As things currently stand, next year’s men’s WorldTour calendar features the same full slate of events that were originally planned for 2020, but the Women’s WorldTour calendar sees a notable change: It is missing the Giro Rosa.
The Giro Rosa, whose 2020 edition was won earlier this month by Anna van der Breggen, is a major event that has been the premier stage race in the women’s peloton for years. The race has received criticism, however, for a lack of live television coverage, which is now mandated for WorldTour events.
Although the Giro Rosa was listed in the UCI’s initial unveiling of the 2021 Women’s WorldTour calendar back in July, according to the calendar now published on the UCI website, the race will apparently be held at the 2.Pro level next year, one step down from the top-tier WorldTour calendar.
While one event is set to leave the WorldTour, another is being promoted, as 2021 will see Vuelta a Burgos Féminas upgraded as was announced earlier this year.
The UCI’s Friday announcement also covered a wide variety of other topics. The locations of 11 World Championship events were announced, including the combined Mountain Bike Worlds event in 2025 that will take place in the Valais canton of Switzerland and 2026 MTB Worlds in Val di Sole, Italy, as well as 2025 Cyclocross Worlds in Liévin, France.
Also of note was mention of a concussion protocol.

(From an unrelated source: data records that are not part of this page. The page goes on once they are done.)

Lemma build_loop_ordinary `{PluginLoader} l ms dc sec ms' dc' sec' :
  Forall (fun s => special (sig s) = false) l ->
  build_loop BASE64_RE l ms dc sec = Some (Ok (ms', dc', sec')) ->
  dc' = dc /\ sec' = sec /\ exists own, ms' = ms ++ own /\ length own = length l /\ Forall (fun m => is_domain m = false) own.
Proof.
  intros Hl. revert ms dc sec. induction Hl as [|s l Hs Hl IH]; intros ms dc sec; cbn [build_loop].
  { intros [= <- <- <-]. do 2 (split; [reflexivity|]). exists []. by rewrite app_nil_r. }
  destruct (build_slot BASE64_RE s) as [[[[m dc1] sec1]|]|] eqn:E; [|discriminate|discriminate].
  destruct (build_slot_ordinary _ _ _ _ Hs E) as (Hm & -> & ->). cbn [later]. intros Hb.
  destruct (IH _ _ _ Hb) as (-> & -> & own & -> & Hlen & Hown). do 2 (split; [reflexivity|]).
  exists (m :: own). rewrite <- app_assoc. cbn. repeat split; [lia|by constructor].
Qed.

(** The first two slots are the domain and the secrets slots, and only they. *)
Lemma plan_shape `{PluginLoader} cfg l w : plan cfg = Ok (l, w) -> exists d s rest, l = d :: s :: rest /\
  sig d = (DomainInspector.NAME, Builtin) /\ sig s = (Secrets.NAME, Builtin) /\
  Forall (fun s => special (sig s) = false) rest.
Proof.
  intros Hp. destruct (plan_invariant _ _ _ Hp) as [[Hn _] (extra & Hg)].
  destruct (legacy_ok cfg) as (_ & tail & Hl). rewrite Hl in Hg.
  destruct l as [|d [|s rest]]; try discriminate. cbn [map app] in Hg.
  assert (Hd : sig d = (DomainInspector.NAME, Builtin)) by congruence.
  assert (Hs : sig s = (Secrets.NAME, Builtin)) by congruence. clear Hg.
  exists d, s, rest. split; [reflexivity|]. split; [exact Hd|]. split; [exact Hs|].
  cbn [map] in Hn. rewrite Hd, Hs in Hn. unfold named in Hn. cbn [map fst List.filter] in Hn.
  rewrite !bool_decide_eq_false_2 in Hn by discriminate. cbn [negb] in Hn.
  apply NoDup_cons in Hn as [Hnd Hn]. apply NoDup_cons in Hn as [Hns _].
  apply Forall_forall. intros x Hx. unfold special. rewrite orb_false_iff, !bool_decide_eq_false.
  assert (Hin : forall n k, sig x = (n, k) -> n <> [] -> n ∈ named (map sig rest)).
  { intros n k E Hne. apply named_elem. split; [exact Hne|]. apply list_elem_of_In, in_map_iff.
    exists (sig x). rewrite E. split; [reflexivity|]. rewrite <- E. apply in_map. by apply list_elem_of_In. }
  split; intros E; specialize (Hin _ _ E ltac:(discriminate)); unfold named in Hin; [set_solver|set_solver].
Qed.

Lemma build_slot_domain `{PluginLoader} d : sig d = (DomainInspector.NAME, Builtin) ->
  build_slot BASE64_RE d = Some (let! c := DomainInspector.parse (config d) in Ok (Shared, Some c, None)).
Proof. intros [= En Ek]. unfold build_slot. rewrite Ek, En. by rewrite bool_decide_eq_true_2. Qed.
Lemma build_slot_secrets `{PluginLoader} s : sig s = (Secrets.NAME, Builtin) ->
  build_slot BASE64_RE s = let? r := Secrets.from_config (config s) in
    Some (let! sec := r in Ok (Own (Secrets.secrets_inspector sec), None, Some sec)).
Proof.
  intros [= En Ek]. unfold build_slot. rewrite Ek, En.
  rewrite bool_decide_eq_false_2 by discriminate. by rewrite bool_decide_eq_true_2.
Qed.

(** The inspector a slot past the first two asks for: a plugin's, loaded from the
    slot's path with the slot's config, or the built-in of the slot's name reading the
    slot's config. *)
Inductive slot_inspector `{PluginLoader} (s : Slot) : Inspect.Inspector -> Prop :=
| plugin_slot path i : kind s = Plugin path -> instantiate (name s) path (config s) = Ok i -> slot_inspector s i
| body_size_slot b : kind s = Builtin -> name s = BodySize.NAME -> BodySize.from_config (config s) = Ok b ->
    slot_inspector s (BodySize.body_size_inspector b)
| entropy_slot e : kind s = Builtin -> name s = Entropy.NAME -> Entropy.from_config (config s) = Ok e ->
    slot_inspector s (Entropy.entropy_inspector e)
| content_type_slot c : kind s = Builtin -> name s = ContentType.NAME -> ContentType.from_config (config s) = Ok c ->
    slot_inspector s (ContentType.content_type_inspector BASE64_RE c).
Definition slot_member `{PluginLoader} (s : Slot) (m : Member) : Prop := exists i, m = Own i /\ slot_inspector s i.

Lemma build_slot_member `{PluginLoader} s m dc sec : special (sig s) = false ->
  build_slot BASE64_RE s = Some (Ok (m, dc, sec)) -> slot_member s m.
Proof.
  unfold special, sig, build_slot. rewrite orb_false_iff, !bool_decide_eq_false.
  destruct (kind s) as [|path] eqn:Ek.
  - intros [Hd Hs]. rewrite (bool_decide_eq_false_2 (name s = DomainInspector.NAME)) by congruence.
    rewrite (bool_decide_eq_false_2 (name s = Secrets.NAME)) by congruence.
    case_bool_decide as E1; [destruct (BodySize.from_config _) eqn:Ec|
      case_bool_decide as E2; [destruct (Entropy.from_config _) eqn:Ec|
        case_bool_decide as E3; [destruct (ContentType.from_config _) eqn:Ec|discriminate]]];
      cbn [result_bind]; try discriminate; intros [= <- _ _]; eexists; (split; [reflexivity|]).
    + by apply body_size_slot.
    + by apply entropy_slot.
    + by apply content_type_slot.
  - intros _. destruct (instantiate _ _ _) eqn:Ei; cbn [result_bind]; [|discriminate]. intros [= <- _ _].
    eexists. split; [reflexivity|]. by eapply plugin_slot.
Qed.
Lemma build_loop_members `{PluginLoader} l ms dc sec own dc' sec' :
  Forall (fun s => special (sig s) = false) l ->
  build_loop BASE64_RE l ms dc sec = Some (Ok (ms ++ own, dc', sec')) -> Forall2 slot_member l own.
Proof.
  intros Hl. revert ms dc sec own. induction Hl as [|s l Hs Hl IH]; intros ms dc sec own; cbn [build_loop].
  { intros [= E _ _]. rewrite <- (app_nil_r ms) in E at 1. apply app_inv_head in E as <-. constructor. }
  destruct (build_slot BASE64_RE s) as [[[[m dc1] sec1]|]|] eqn:E; [|discriminate|discriminate]. intros Hb.
  destruct (build_loop_ordinary l (ms ++ [m]) _ _ _ _ _ Hl Hb) as (_ & _ & rest & Er & _).
  rewrite <- app_assoc in Er. apply app_inv_head in Er as ->. cbn in *. constructor; [by eapply build_slot_member|].
  apply (IH (ms ++ [m]) (later dc1 dc) (later sec1 sec)). by rewrite <- app_assoc.
Qed.
(** A build fails with the error of one of its slots. *)
Lemma build_loop_err `{PluginLoader} l ms dc sec e : build_loop BASE64_RE l ms dc sec = Some (Err e) ->
  exists s, s ∈ l /\ build_slot BASE64_RE s = Some (Err e).
Proof.
  revert ms dc sec. induction l as [|s l IH]; intros ms dc sec; cbn [build_loop]; [discriminate|].
  destruct (build_slot BASE64_RE s) as [[[[m dc1] sec1]|e']|] eqn:E; [|intros [= <-]; exists s; by split; [left|]|discriminate].
  intros Hb. destruct (IH _ _ _ Hb) as (x & Hx & He). exists x. by split; [right|].
Qed.

(** A built chain follows its plan slot by slot. *)
Definition follows_plan `{PluginLoader} (cfg : Config) (p : PendingChain) : Prop :=
  plan cfg = Ok (slots (chain p), warnings (chain p)) /\
  exists d s rest own, slots (chain p) = d :: s :: rest /\
    DomainInspector.parse (config d) = Ok (domain_config p) /\
    Secrets.from_config (config s) = Some (Ok (secrets (chain p))) /\
    members (chain p) = Shared :: Own (Secrets.secrets_inspector (secrets (chain p))) :: own /\
    length own = length rest /\ Forall (fun m => is_domain m = false) own /\ Forall2 slot_member rest own.

Lemma build_chain_shape `{PluginLoader} cfg : Secrets.BUILTINS <> None ->
  build_chain BASE64_RE cfg <> None /\
  forall p, build_chain BASE64_RE cfg = Some (Ok p) -> follows_plan cfg p.
Proof.
  intros HB. unfold build_chain. destruct (plan cfg) as [[l w]|] eqn:Hp; [|split; [discriminate|discriminate]].
  destruct (plan_shape _ _ _ Hp) as (d & s & rest & -> & Hd & Hs & Hr).
  destruct (plan_invariant _ _ _ Hp) as [[_ Hb] _].
  assert (Hk : forall x, x ∈ d :: s :: rest -> kind x = Builtin -> name x ∈ BUILTIN_NAMES).
  { intros x Hx. rewrite Forall_forall in Hb. apply (Hb (sig x)). apply list_elem_of_In, in_map. by apply list_elem_of_In. }
  pose proof (build_loop_total (d :: s :: rest) [] None None HB Hk) as Htot. revert Htot.
  cbn [build_loop]. rewrite (build_slot_domain _ Hd).
  destruct (DomainInspector.parse (config d)) as [dc|] eqn:Edc; cbn [result_bind]; [|split; discriminate].
  rewrite (build_slot_secrets _ Hs).
  destruct (Secrets.from_config (config s)) as [[sec|]|] eqn:Esf; cbn [result_bind later app];
    [|split; discriminate|done].
  destruct (build_loop BASE64_RE rest _ _ _) as [[[[ms dc'] sec']|]|] eqn:El; [|split; discriminate|done].
  destruct (build_loop_ordinary _ _ _ _ _ _ _ Hr El) as (-> & -> & own & -> & Hlen & Hown). intros _.
  pose proof (build_loop_members _ _ _ _ _ _ _ Hr El) as Hmem. split; [discriminate|]. intros p [= <-]. cbn [chain slots warnings secrets domain_config members]. split; [exact Hp|].
  exists d, s, rest, own. by split_and!.
Qed.

(** C18: Building a chain.  None of the [unreachable!] branches is reached (the
    static patterns compiling), whatever the config and the plugins.  A chain that
    builds follows its plan slot by slot: the shared domain inspector first, and only
    there, with the baseline its slot's config describes; then the secrets inspector
    its slot configures, the one the chain hands out; then, for every remaining slot in
    order, the built-in of that slot's name reading that slot's config, or the plugin
    loaded from that slot's path with its config.  A chain that does not build reports
    the error of the plan or of one of its slots.  Committing a chain gives the live
    inspector the planned baseline, leaves its grants alone, and the members past the
    first answer as they did. *)
Theorem build_chain_spec `{PluginLoader} cfg : Secrets.BUILTINS <> None ->
  match build_chain BASE64_RE cfg with
  | None => False
  | Some (Err e) => plan cfg = Err e
      \/ exists slots w s, plan cfg = Ok (slots, w) /\ s ∈ slots /\ build_slot BASE64_RE s = Some (Err e)
  | Some (Ok p) => follows_plan cfg p
      /\ forall st now, let '(st', c) := commit p st in
         granted st' = granted st /\ DomainInspector.config st' = domain_config p
         /\ inspectors st' now c = domain_inspector st' now :: tail (inspectors st now c)
  end.
Proof.
  intros HB. destruct (build_chain_shape cfg HB) as [Hn Hs]. destruct (build_chain BASE64_RE cfg) as [[p|e]|] eqn:Hb; [| |done].
  - pose proof (Hs p eq_refl) as Hf. split; [exact Hf|]. destruct Hf as (_ & d & s & rest & own & _ & _ & _ & Hm & _ & Hown & _).
    intros st now. unfold commit, inspectors. rewrite Hm. do 2 (split; [reflexivity|]). cbn [map tail member_inspector]. do 2 f_equal.
    apply map_ext_Forall. eapply Forall_impl; [exact Hown|]. by intros [].
  - unfold build_chain in Hb. destruct (plan cfg) as [[l w]|e'] eqn:Hp; [|left; congruence]. right. exists l, w.
    destruct (build_loop BASE64_RE l [] None None) as [[[[ms [dc|]] [sec|]]|e']|] eqn:El; try discriminate.
    injection Hb as ->. destruct (build_loop_err _ _ _ _ _ El) as (s & Hs' & He). by exists s.
Qed.

(** ** Relays and refusals *)

Lemma relay_member_ordinary sec m s : special (sig s) = false -> relay_member sec m s = Some m.
Proof.
  unfold special, sig, relay_member. rewrite orb_false_iff, !bool_decide_eq_false. intros [Hd Hs].
  destruct (kind s); [|reflexivity]. rewrite !bool_decide_eq_false_2 by congruence. reflexivity.
Qed.

Lemma relay_ordinary sec own rest : length own = length rest -> Forall (fun s => special (sig s) = false) rest ->
  omap (fun e => relay_member sec e.1 e.2) (zip own rest) = own.
Proof.
  revert rest. induction own as [|m own IH]; intros [|s rest] Hl Hr; try discriminate; [reflexivity|].
  apply Forall_cons in Hr as [Hs Hr]. cbn. rewrite relay_member_ordinary by exact Hs. f_equal. apply IH; [|exact Hr].
  by injection Hl.
Qed.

According to the UCI’s statement, the UCI “has drawn up a protocol identifying three distinct phases: that of a rapid diagnosis on-site that will determine whether the rider can continue the race or needs to receive medical attention and, if he/she continues the event, a monitoring of the athlete during the competition at the finish and the next morning to identify any alteration to his/her condition; that of the implementation of an active recovery program for riders recommencing physical activity after a concussion; and that of management and supervision when returning to normal training and competitions.”
The finalized protocol is set to published soon.